The bill trades extended continuity for foreign‑intelligence operations and clearer rules for providers (and increased congressional access) against meaningful reductions in privacy protections, fewer remedies for surveilled individuals, and less frequent legislative checkpoints to reassess surveillance authorities.
Intelligence operations stay continuous: extends key foreign‑surveillance authorities for additional years, reducing the need for frequent reauthorizations and lowering short‑term administrative workload for agencies and Congress.
Strengthens congressional oversight and practical access to secret courts: Members and designated staff can observe FISC/FISCR proceedings (with parity protections and requirements for courts to maximize space/provide AV feeds), a new bipartisan process for submitting FISA amicus candidate lists is required, and whistleblower disclosures to committees remain protected.
Clarifies the legal regime around Section 702: treats §702 acquisitions like Title I electronic surveillance for civil claims, establishes a five‑year statute of limitations measured from actual notice, and shields providers who comply with court orders or emergency FISA requests from related lawsuits—reducing litigation risk and doctrinal uncertainty for service providers and courts.
Expands risks to privacy and civil liberties: reclassifying §702 data as Title I and extending surveillance authorities increases the scope and duration of government surveillance, raising the chance of expanded criminal exposure and chilling effects on journalists, advocates, and other civilians.
Reduces near‑term legislative oversight and public transparency: longer statutory terms and collapsing distinctions between collection types make it harder for Congress and the public to promptly reassess or curb problematic authorities.
Limits victims' ability to obtain remedies: provider immunity for disclosures under orders/emergencies combined with a five‑year statute of limitations measured from 'actual notice' can bar lawsuits and narrow paths to redress for people whose communications were intercepted without their knowledge.
Based on analysis of 6 sections of legislative text.

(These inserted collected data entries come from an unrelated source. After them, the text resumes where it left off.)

(* ===== verification/MstMutate.v ===== *)
(** What the mutations of [MstTree] do: the contents they leave, the blocks
    they release, the shape they keep, and the nodes they need loaded. *)
From S2P Require Import Prelude StateError SyntaxError CborError Cid MstHeight SortedMap MstNode MstTree MstShape.

Section Runs.
Context {A : Type}.

Lemma require_loaded_run n s : n_loaded n = true -> require_loaded n s = (Ok (), s).
Proof. unfold require_loaded. by intros ->. Qed.
End Runs.

(** Permutations of appended lists, by counting. *)
Definition count (c : Cid) (l : list Cid) : nat := count_occ Cid_eq_dec l c.

Lemma count_app c l k : count c (l ++ k) = (count c l + count c k)%nat.
Proof. apply count_occ_app. Qed.

Lemma count_nil c : count c [] = 0%nat.
Proof. done. Qed.

Lemma perm_count l k : l ≡ₚ k <-> forall c, count c l = count c k.
Proof. apply Permutation_count_occ. Qed.

Ltac perm_lia :=
  let c := fresh "c" in
  repeat match goal with H : @Permutation Cid _ _ |- _ => rewrite perm_count in H end;
  rewrite perm_count; intros c;
  repeat match goal with H : forall c, count c _ = count c _ |- _ => specialize (H c) end;
  rewrite ?count_app, ?count_nil in *; lia.

(** The nodes on the search path of a key are loaded. *)
Inductive path_ready (key : bytes) : Node -> Prop :=
| ready_found n i : n_loaded n = true -> search (n_entries n) key = (i, true) -> path_ready key n
| ready_end n i : n_loaded n = true -> search (n_entries n) key = (i, false) -> child n i = None -> path_ready key n
| ready_down n i c : n_loaded n = true -> search (n_entries n) key = (i, false) -> child n i = Some c ->
    path_ready key c -> path_ready key n.

Definition path_ready_of (key : bytes) (o : option Node) : Prop :=
  match o with Some n => path_ready key n | None => True end.

Lemma path_ready_loaded key n : path_ready key n -> n_loaded n = true.
Proof. by destruct 1. Qed.

Lemma path_ready_child key n i : path_ready key n -> search (n_entries n) key = (i, false) ->
  path_ready_of key (child n i).
Proof.
  destruct 1 as [n j Hl Hs|n j Hl Hs Hc|n j c Hl Hs Hc Hr]; rewrite Hs; intros [= <-]; by rewrite Hc.
Qed.

Section Mutate.
Context `{Sha2, Stubs}.

Lemma contents_set_cid c n : n_loaded n = true -> contents (set_cid c n) = contents n.
Proof. by destruct n as [l es c' h []]. Qed.

Lemma set_cid_bare h n : bare h n <-> shape h (set_cid None n).
Proof. done. Qed.

Lemma cids_set_cid n : cids n = option_list (n_cid n) ++ cids (set_cid None n).
Proof. by destruct n. Qed.

Lemma contents_set_entries es n : n_loaded n = true ->
  contents (set_entries es n) = contents_of (n_left n) ++ entries_contents es.
Proof. destruct n as [l es' c h []]; [|done]. intros _. by rewrite contents_loaded. Qed.
Lemma populate_cids n nd at_ n' : n_loaded n = false -> populate_node n nd at_ = Ok n' ->
  cids n' ≡ₚ cids n ++ children nd.
Proof.
  intros Hl (keys & Hk & _ & ->)%populate_node_Ok. cbn zeta. set (h := match head keys with Some _ => _ | None => _ end).
  rewrite cids_eq by done. cbn [n_cid n_left n_entries].
  assert (Hn : cids n = option_list (n_cid n)) by (destruct n as [? ? ? ? []]; [done|]; cbn; by rewrite app_nil_r).
  rewrite Hn. apply Permutation_app_head. unfold children. apply Permutation_app; [by destruct (data_left nd)|].
  apply for_each_key_from_data in Hk. rewrite <- Hk. clearbody h. clear. induction keys as [|[ed k] keys IH]; [done|].
  cbn [map]. unfold entries_cids. cbn [map concat e_right]. cbn [omap list_omap fst].
  destruct (data_right ed); cbn; [by apply Permutation_skip|]. exact IH.
Qed.

Lemma populate_children n nd at_ n' i c : populate_node n nd at_ = Ok n' -> child n' i = Some c -> levels c = 1%nat.
Proof.
  intros (keys & _ & _ & ->)%populate_node_Ok. cbn zeta. unfold child. cbn [n_left n_entries]. destruct i as [|j]; cbn [slot].
  - destruct (data_left nd); [|done]. by intros [= <-].
  - intros (e & He & Hr)%bind_Some. rewrite list_lookup_fmap in He. apply fmap_Some in He as ([ed k] & _ & ->).
    cbn in Hr. destruct (data_right ed); [|done]. by injection Hr as <-.
Qed.

Lemma for_each_key_from_no_panic b prev es : no_panic (for_each_key_from b prev es).
Proof.
  revert b prev. induction es as [|ed es IH]; intros b prev; cbn [for_each_key_from]; [done|].
  repeat (apply no_panic_if; intros _). apply no_panic_bind; [apply IH|done].
Qed.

Introduced January 27, 2026 by Charles Ernest Grassley · Last progress January 27, 2026
Expands congressional access to proceedings of the Foreign Intelligence Surveillance Court (FISC) and its Court of Review, redesigns how court-appointed amici are selected, treats information collected under Section 702 the same as Title I electronic surveillance for certain criminal penalties and civil remedies, narrows civil liability for providers who comply with court orders or emergency requests, preserves whistleblower rights to disclose to congressional committees, and lengthens two statutory time periods in the FISA Amendments Act from two years to eight years. It also voids prior Attorney General/DNI procedures on congressional attendance and sets a 90-day deadline for congressional submission of amicus candidate lists.